Abstract

To two Fellows of the Society, John Graunt (elected 1663) and Edmond Halley (elected 1678), the world owes the invention of that powerful vital-statistical instrument, the life table or table of mortality, but the respective shares of these men in the discovery is a matter of dispute. In the first edition of Graunt’s famous ‘Natural and Political Observations mentioned in a following Index and made upon the Bills of Mortality' (p. 84 of fifth edition), which secured his admission to the Society, Graunt included a short table purporting to give the survivors of 100 quick conceptions at the end of 6, 16, 26, 36, 46, 56, 66, 76 and 86 years.
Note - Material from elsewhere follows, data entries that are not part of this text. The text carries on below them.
(** * The dependency-scanning demo server (app.py), embedded in Rocq

    The application is a Flask program with five view functions.  Each one
    reads one query parameter, calls one third-party library and formats the
    result as text.  The embedding follows the file top to bottom:

    - [Python]: the values the handlers manipulate (text, bytes, exceptions,
      slices, integer formatting, UTF-8);
    - [base64], [Struct], [padding], [Fernet]: the envelope that
      [cryptography.fernet] builds around its two primitives, which are an
      interface ([CryptoBackend]) with one instance, [openssl], made of
      [SHA256], [HMAC], [AES] and [CBC];
    - the libraries whose code is not part of the application (template
      engine, YAML loader) as interfaces;
    - the outside world (entropy, clock, network) as explicit state;
    - the handlers and the routing table, in the order of app.py. *)

From Stdlib Require Import String Ascii List NArith ZArith Lia Bool Btauto.
From Stdlib Require Import ZifyNat ZifyN.
From Stdlib Require Import Strings.Byte.
From Stdlib Require Import DecimalString.
Import ListNotations.

Set Implicit Arguments.

(* ------------------------------------------------------------------ *)
(** ** Python values *)
(* ------------------------------------------------------------------ *)

Module Python.

(** A Python [str] is a sequence of Unicode code points (all of them below
    0x110000); [bytes] is a sequence of octets. *)
Definition str := list N.
Definition bytes := list byte.

(** String literals of the source, written as Rocq strings. *)
Definition lit (s : string) : str :=
  map N_of_ascii (list_ascii_of_string s).

(** The double quote, which the literals of app.py contain. *)
Definition dquote : string :=
  String (Ascii false true false false false true false false) EmptyString.

(** The line feed of a multi-line literal. *)
Definition newline : string :=
  String (Ascii false true false true false false false false) EmptyString.

Fixpoint str_eqb (s t : str) : bool :=
  match s, t with
  | [], [] => true
  | c :: s', d :: t' => N.eqb c d && str_eqb s' t'
  | _, _ => false
  end.

(** [t.startswith(s)]. *)
Fixpoint startswith (s t : str) : bool :=
  match s, t with
  | [], _ => true
  | c :: s', d :: t' => N.eqb c d && startswith s' t'
  | _ :: _, [] => false
  end.

(** [s in t] on text: [s] occurs in [t] as a contiguous run. *)
Fixpoint contains (s t : str) : bool :=
  startswith s t ||
  match t with
  | [] => false
  | _ :: t' => contains s t'
  end.

(** An exception instance: its class name and [str(e)].  Only instances of
    [Exception] are outcomes of a call; the signals that end the
    interpreter (KeyboardInterrupt, SystemExit) are not modelled.  The
    messages of the errors that built-in operations raise are shortened. *)
Record exn : Type := mkExn { exn_class : string; exn_str : str }.

(** What evaluating a Python expression yields. *)
Inductive outcome (A : Type) : Type :=
| Return (a : A)
| Raise (e : exn).
Arguments Return {A} a.
Arguments Raise {A} e.

Definition returned {A} (o : outcome A) : bool :=
  match o with Return _ => true | Raise _ => false end.

(** [s[:n]] for a non-negative [n]: the first [n] items, or all of them
    when there are fewer. *)
Definition slice_to {A} (n : nat) (s : list A) : list A := firstn n s.

(** [s[n:]]. *)
Definition slice_from {A} (n : nat) (s : list A) : list A := skipn n s.

(** [s[-n:]] and [s[:-n]] for [0 < n]. *)
Definition slice_last {A} (n : nat) (s : list A) : list A :=
  skipn (length s - n) s.
Definition slice_but_last {A} (n : nat) (s : list A) : list A :=
  firstn (length s - n) s.

(** [format(i, '')] of an integer inside an f-string: decimal digits. *)
Definition str_of_int (i : Z) : str :=
  lit (NilZero.string_of_int (Z.to_int i)).

Local Open Scope N_scope.

Definition byte_of_N (n : N) : byte :=
  match Byte.of_N (n mod 256) with
  | Some b => b
  | None => x00
  end.

Definition is_surrogate (c : N) : bool :=
  (N.leb 55296 c && N.leb c 57343)%bool.

(** UTF-8 of one code point. *)
Definition utf8_of_code_point (c : N) : bytes :=
  if N.ltb c 128 then [byte_of_N c]
  else if N.ltb c 2048 then
    [byte_of_N (192 + c / 64); byte_of_N (128 + c mod 64)]
  else if N.ltb c 65536 then
    [byte_of_N (224 + c / 4096); byte_of_N (128 + (c / 64) mod 64);
     byte_of_N (128 + c mod 64)]
  else
    [byte_of_N (240 + c / 262144); byte_of_N (128 + (c / 4096) mod 64);
     byte_of_N (128 + (c / 64) mod 64); byte_of_N (128 + c mod 64)].

(** [s.encode()]: UTF-8, strict; a lone surrogate raises. *)
Fixpoint str_encode (s : str) : outcome bytes :=
  match s with
  | [] => Return []
  | c :: s' =>
      if is_surrogate c
      then Raise (mkExn "UnicodeEncodeError" (lit "surrogates not allowed"))
      else match str_encode s' with
           | Return bs => Return (utf8_of_code_point c ++ bs)
           | Raise e => Raise e
           end
  end.

Definition is_continuation (b : byte) : bool :=
  let n := Byte.to_N b in (N.leb 128 n && N.leb n 191)%bool.

Definition in_range (lo hi : N) (b : byte) : bool :=
  let n := Byte.to_N b in (N.leb lo n && N.leb n hi)%bool.

Definition UnicodeDecodeError : exn :=
  mkExn "UnicodeDecodeError" (lit "invalid utf-8").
The Bills of Mortality in Graunt’s time did not record ages at death, and he reached the second entry in his table, viz. 64 survivors at the age of 6, by a rough classification of the named causes of death into those which wholly affected children (thrush, convulsion, rickets, etc.), and those of which he thought about half (small pox, swine pox, etc.) affected children below the age of 6. The remaining figures are conjectural. Some statisticians hold that Graunt had discovered the principle that, under certain conditions, a survivorship table could be computed from a summation of deaths in age groups; others believe that the table is a mere guess and not even Graunt’s but a contribution to his book from his friend William Petty. There is no doubt that, as an instrument of computation, the table is of little value.